When Express scouted the city, a prominent textile store in T Nagar was giving customers plastic bags, and the fine print read: “This is not a plastic bag. It’s made out of 100% compostable organic compounds derived from starch. Tested at CIPET vide test No. 58908”.
However, the bag does not give details of the manufacturer and is not certified by the CPCB. Kovai Pazhamudir, a supermarket chain, was found using compostable bag manufactured by M/s Mainetti India Pvt Ltd located in SIPCOT industrial park in Sriperumbudur in Kancheepuram. However, this bag has the details of CPCB registration number, which was confirmed by the TNPCB officials.
“Still, samples were sent to CIPET for reconfirmation. Company told us that this bag will biodegrade in 180 days in natural environment conditions,” a senior TNPCB official said. As per the CPCB website, there are only 17 companies which have obtained a certificate after passing CIPET test to manufacture compostable bags. Of 17, two are from Tamil Nadu. However, to sell the products the companies have to register with respective pollution board and submit a proposal under Extended Producer’s Responsibility (EPR). Kallolikar said an expert committee headed by S Selvan, Additional Chief Environmental Enginner of TNPCB, will look into each of proposals from different entrepreneurs, claiming to be eco-friendly.

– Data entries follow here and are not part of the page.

(* ===== verification/TcfExchange.v ===== *)
(** * The exchange's TCF consent decoder

    exchange/src/gdpr.rs, the [TcfConsent] part: a second decoder of consent
    strings, that reads at fixed offsets instead of walking the segment, plus
    the legacy helpers built on it.  The bit reads are those of [BitReader];
    base64 is a parameter.  A [HashSet<u32>] is a [gset Z]. *)

From S2P Require Import Prelude Bits BitReader TcfConsent.



(** [for vid in a..=b] *)
Definition ids_from_to (a b : Z) : list Z := seqZ a (b - a + 1).

(** One [insert] or [remove] of [parse_range_entries]. *)
Definition set_vendor (default_consent : bool) (vendors : gset Z) (vid : Z) : gset Z :=
  if default_consent then vendors ∖ {[ vid ]} else vendors ∪ {[ vid ]}.

Section ParseRangeEntries.
Context (data : list Z) (max_vendor_id : Z) (default_consent : bool).

(** [for _ in 0..num_entries]: the vendors and the offset are the state; a
    read past the end returns early with the vendors so far. *)
Fixpoint range_entries_loop (num_entries : nat) (offset : Z) (vendors : gset Z) : gset Z :=
  match num_entries with
  | O => vendors
  | S n =>
      match exch_read_bit data offset with
      | None => vendors
      | Some is_range =>
          let offset := usize (offset + 1) in
          if is_range then
            match exch_read_bits data offset 16 with
            | None => vendors
            | Some start_id =>
                let start_id := u32 start_id in
                let offset := usize (offset + 16) in
                match exch_read_bits data offset 16 with
                | None => vendors
                | Some end_id =>
                    let end_id := u32 end_id in
                    let offset := usize (offset + 16) in
                    range_entries_loop n offset
                      (fold_left (set_vendor default_consent)
                         (ids_from_to start_id (Z.min end_id max_vendor_id)) vendors)
                end
            end
          else
            match exch_read_bits data offset 16 with
            | None => vendors
            | Some vid =>
                let vid := u32 vid in
                let offset := usize (offset + 16) in
                range_entries_loop n offset
                  (if vid <=? max_vendor_id then set_vendor default_consent vendors vid
                   else vendors)
            end
      end
  end.

Definition parse_range_entries (start_bit : Z) (vendors : gset Z) : gset Z :=
  let vendors :=
    if default_consent
    then fold_left (λ vs vid, vs ∪ {[ vid ]}) (ids_from_to 1 max_vendor_id) vendors
    else vendors in
  match exch_read_bits data start_bit 12 with
  | None => vendors
  | Some num_entries =>
      range_entries_loop (Z.to_nat num_entries) (usize (start_bit + 12)) vendors
  end.
End ParseRangeEntries.

(** [for i in 0..24 { if read_bit(decoded, 152 + i)? { consents |= 1 << i } }],
    [n] turns left. *)
Fixpoint purpose_bits_loop (decoded : list Z) (n : nat) (i consents : Z) : option Z :=
  match n with
  | O => Some consents
  | S n' =>
      b ← exch_read_bit decoded (152 + i);
      purpose_bits_loop decoded n' (i + 1)
        (if b : bool then Z.lor consents (Z.shiftl 1 i) else consents)
  end.
Definition extract_purpose_consents_v1 (decoded : list Z) : option Z :=
  purpose_bits_loop decoded 24 0 0.
Definition extract_purpose_consents_v2 (decoded : list Z) : option Z :=
  purpose_bits_loop decoded 24 0 0.

(** The bitfield loops: vendor [vid]'s bit is at [base + vid - 1]. *)
Definition bitfield_loop (decoded : list Z) (base max : Z) : gset Z :=
  fold_left (λ vendors vid,
    if default false (exch_read_bit decoded (base + (vid - 1))) then vendors ∪ {[ vid ]}
    else vendors) (ids_from_to 1 max) ∅.
Lemma apply_rules_ok ctx rs c l g r :
  cr_name c = rs_name rs → cr_version c = rs_version rs → runs (tree r) ctx (group_reference ctx g) →
  apply_rules ctx c (outcome_of l) r = Ok (outcome_of (l ++ [(rs, group_reference ctx g)])).
Proof.
  intros Hn Hv (meta & out & Hrun & Hfd & Hex & Hin). unfold apply_rules, rules_list_evaluate.
  rewrite Hrun. unfold outcome_of. cbn. rewrite !flat_map_app, fmap_app. cbn.
  destruct (group_reference ctx g) as [rule es]. cbn in *.
  by rewrite Hn, Hv, Hfd, Hex, Hin, !app_nil_r.
Qed.
Lemma apply_ruleset_ok ctx rs c l : compiled_as rs c →
  foldM (apply_rules ctx c) (outcome_of l) (cr_groups c) = Ok (outcome_of (l ++ ruleset_fired ctx rs)).
Proof.
  intros (Hn & Hv & Hg). unfold ruleset_fired. revert l.
  induction Hg as [|g r gs rs' Hr _ IH]; intros l; cbn; [by rewrite app_nil_r|].
  rewrite (apply_rules_ok ctx rs c l g r Hn Hv (Hr ctx)). cbn. rewrite IH. by rewrite <-app_assoc.
Qed.

(** C27: The rules engine is its rule table.  A configuration compiles exactly
    when its schema and result functions are known and, in groups with a schema,
    every rule has one condition per schema function; anything else is an
    InvalidConfig error, never a panic.  A compiled module never fails on a
    request: the outcome gathers, ruleset by ruleset and group by group, the
    bidders named by the row that reading the table column by column selects
    (equal conditions before wildcards, the last such row), or by the defaults
    when none is, and the fired rule is the path of conditions; a group without a
    schema or without rules does nothing.  No map order matters. *)
Theorem rules_engine_spec `{MI : MapIter} config snapshot :
  match from_config config with
  | Ok m => valid_config config = true ∧
      apply_to_auction m snapshot = Ok (rules_reference config (snapshot_ctx snapshot))
  | Err (ReeInvalidConfig _) => valid_config config = false
  | _ => False
  end.
Proof.
  pose proof (from_config_spec config) as H. destruct (from_config config) as [m|[]|]; [|done..].
  destruct H as (Hc & Hr & Hv). split; [done|]. unfold apply_to_auction, rules_reference. rewrite Hc.
  destruct (rec_enabled config); [|done]. cbn [negb].
  change default_rules_engine_outcome with (outcome_of []).
  rewrite <-(app_nil_l (flat_map _ _)). generalize ([] : list (RuleSet * (string * list ResultEntry))) as l.
  induction Hr as [|rs c rss cs Hrc _ IH]; intros l; cbn; [by rewrite app_nil_r|].
  rewrite (apply_ruleset_ok _ _ _ _ Hrc). cbn. rewrite IH. by rewrite <-app_assoc.
Qed.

“They will give a report, which will be placed before the steering committee headed by the Chief Secretary. We do not want plastic bags to resurface on city roads and bust bins even if they are compostable. The government order bans any single use and throw-away plastic bags,” he said. On concern of the industry that it takes six months to get CPCB certificate from CIPET, Kallolikar said a special request has been made to CIPET to fast-track the test results.